Earthquake in Hokkaidō, Japan

The 1952 Tokachi earthquake (1952年十勝沖地震), occurred at 10:22:41 local time on 4 March in the sea near Tokachi District, Hokkaidō, Japan. It had a magnitude of 8.1 on the moment magnitude scale.

==Damage==
There was earthquake and tsunami damage in an area ranging from Hokkaido to the northern part of the Tohoku region. As a result, 28 people were killed, five were missing, and 287 were injured. In addition, 815 houses were completely destroyed, 1324 half-damaged, and 6395 partially damaged. Ninety-one houses were swept away, 328 suffered flooding, 20 were lost to fire, and 1621 became uninhabitable. Furthermore, 451 ships were damaged.
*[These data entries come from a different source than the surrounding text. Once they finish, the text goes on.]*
Definition check_and_insert (c : ReplayCache) (proof_id : ProofId) (now : Instant)
    (replay_valid_until : Instant) : ReplayCache * result ReplayRejection unit :=
  let seen := filter (λ p, now ≤ p.2)%Z (rc_seen c) in
  let retained := {| rc_capacity := rc_capacity c; rc_seen := seen |} in
  let at_capacity := (rc_capacity c <=? size seen)%nat in
  match seen !! proof_id with
  | Some _ => (retained, Err Replayed)
  | None =>
      if at_capacity then (retained, Err CapacitySaturated)
      else ({| rc_capacity := rc_capacity c; rc_seen := <[proof_id := replay_valid_until]> seen |},
            Ok tt)
  end.
End Replay.

(** ** [CapabilityStore] *)

Module Capabilities.
Inductive CapabilityIssueError : Type := Saturated | IdCollision.

Record CapabilityStore `{Ed25519} : Type := {
  cst_epoch : ProcessAuthorizationEpoch;
  cst_capacity : nat;
  cst_capabilities : gmap CapabilityId CapabilityBinding;
}.

Section Store.
Context {ed : Ed25519}.

Definition with_capacity `{Entropy} (capacity : nat) : Gen CapabilityStore :=
  epoch ← new_v4;
  mret {| cst_epoch := epoch; cst_capacity := capacity `max` 1; cst_capabilities := ∅ |}.

Definition with_capabilities (s : CapabilityStore) (m : gmap CapabilityId CapabilityBinding)
  : CapabilityStore :=
  {| cst_epoch := cst_epoch s; cst_capacity := cst_capacity s; cst_capabilities := m |}.

Definition issue (s : CapabilityStore) (id : CapabilityId) (binding : CapabilityBinding)
  : CapabilityStore * result CapabilityIssueError unit :=
  let at_capacity := (cst_capacity s <=? size (cst_capabilities s))%nat in
  match cst_capabilities s !! id with
  | Some _ => (s, Err IdCollision)
  | None =>
      if at_capacity then (s, Err Saturated)
      else (with_capabilities s (<[id := binding]> (cst_capabilities s)), Ok tt)
  end.

Definition lookup (s : CapabilityStore) (id : CapabilityId) : option CapabilityBinding :=
  cst_capabilities s !! id.

Definition evict_expired (s : CapabilityStore) (now : Instant) : CapabilityStore :=
  with_capabilities s (filter (λ p, now < cap_expires_at p.2)%Z (cst_capabilities s)).
End Store.
End Capabilities.

(** ** [TransferAuthorizationService] *)

(** The last representable [DateTime<Utc>]. *)
Class ChronoRange : Type := MAX_UTC : Instant.

Record AuthorizationDurableState : Type := {
  ad_transfer : Transfer;
  ad_artifact : Artifact;
  ad_manifest : ChunkManifest;
  ad_held_chunk_indices : gset ChunkIndex;
  ad_attempt : option Attempt;
  ad_endpoint : EndpointAggregate;
}.

Record WorkerAuthorizationQueryInput : Type := {
  wq_token : str;
  wq_operation : AuthorizationOperation.t;
  wq_transfer_id : TransferId;
  wq_chunk_index : option N;
  wq_proof_id : str;
  wq_issued_at_millis : N;
  wq_signature : str;
}.

Record AuthState `{Ed25519} : Type := {
  as_capabilities : Capabilities.CapabilityStore;
  as_replay : Replay.ReplayCache;
}.

Module TransferAuthorizationOutcome.
Inductive t : Type :=
| Granted (token : str) (expires_at : Instant) (data_plane_base_url : str)
| Denied | ProtocolViolation.
End TransferAuthorizationOutcome.

Module WorkerAuthorizationOutcome.
Inductive t : Type :=
| Approved (digest_algorithm : DigestAlgorithm.t) (chunk_size : N)
    (expected_chunk_digest : option str)
| Denied.
End WorkerAuthorizationOutcome.

Record ResumeHeldChunk : Type := { rh_chunk_index : N; rh_digest_wire : str }.

Record ResumeSnapshotFacts : Type := {
  rs_transfer_id : TransferId;
  rs_sealed : bool;
  rs_digest_algorithm : DigestAlgorithm.t;
  rs_chunk_size : N;
  rs_expected_chunk_count : option N;
  rs_held : list ResumeHeldChunk;
}.

Module ResumeAuthorizationOutcome.
Inductive t : Type := Approved (facts : ResumeSnapshotFacts) | Denied.
End ResumeAuthorizationOutcome.

Section Authorization.
Context {b64 : Base64} {sha : Sha256} {ed : Ed25519} {ent : Entropy} {chrono : ChronoRange}.

Definition credential_active (ep : EndpointAggregate) (now : Instant) : bool :=
  match CredentialChain_dimension (ep_credential ep) now with
  | CredentialDimension.CredentialActive => true
  | _ => false
  end.
(** What the adapter does with a seal decision, in the transaction that locked [snapshot]. *)
Definition persist_seal (db : TransferDb) (snapshot : AuthorizationDurableState)
    (decided : ManifestSealDecided.t) : TransferDb * result TransferError.t ManifestSealCommit.t :=
  let sealed_facts digest_wire chunk_count :=
    {| sm_artifact_id := ar_id (ad_artifact snapshot);
       sm_digest_algorithm := cm_digest_algorithm (ad_manifest snapshot);
       sm_chunk_size := cm_chunk_size (ad_manifest snapshot);
       sm_chunk_count := chunk_count; sm_expected_artifact_digest := digest_wire |} in
  match decided with
  | ManifestSealDecided.Denied => (db, Ok ManifestSealCommit.Denied)
  | ManifestSealDecided.FailClosed => (db, Ok ManifestSealCommit.FailClosed)
  | ManifestSealDecided.RejectIncomplete => (db, Ok ManifestSealCommit.RejectedIncomplete)
  | ManifestSealDecided.RejectAlreadySealed => (db, Ok ManifestSealCommit.RejectedAlreadySealed)
  | ManifestSealDecided.AlreadyPending =>
      (db, match cm_chunk_count (ad_manifest snapshot), cm_artifact_digest (ad_manifest snapshot) with
           | Some chunk_count, Some digest =>
               Ok (ManifestSealCommit.AlreadyPending
                     (sealed_facts (Digest_to_wire_value digest) chunk_count))
           | _, _ => Err (TransferError.Repository Backend.InvariantViolation)
           end)
  | ManifestSealDecided.Seal chunk_count artifact_digest =>
      commit db
        (db1 ← update_sealed db (ar_id (ad_artifact snapshot)) chunk_count artifact_digest;
         Ok (update_artifact_state db1 (ar_id (ad_artifact snapshot))
               ArtifactState.PendingVerification))
        (ManifestSealCommit.Sealed (sealed_facts (Digest_to_wire_value artifact_digest) chunk_count))
  end.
In Hamanaka, in the Akkeshi District, Hokkaidō, a tsunami destroyed numerous homes. It is thought that drift ice was pushed up by the tsunami and exacerbated the damage. Eight years later, this area was devastated by the tsunami caused by the 1960 Chile earthquake, killing 11 people.

Akkeshi Bay saw the highest tsunami surge, of 6.5 m, with Hachinohe in Aomori also seeing a 2 m wave. This was the first large tsunami after the inception of Japan's tsunami warning system. The previous day, March 3, was the anniversary of the 1933 Sanriku earthquake, and the large number of training and evacuation drills held that day bolstered the response to the real disaster on March 4.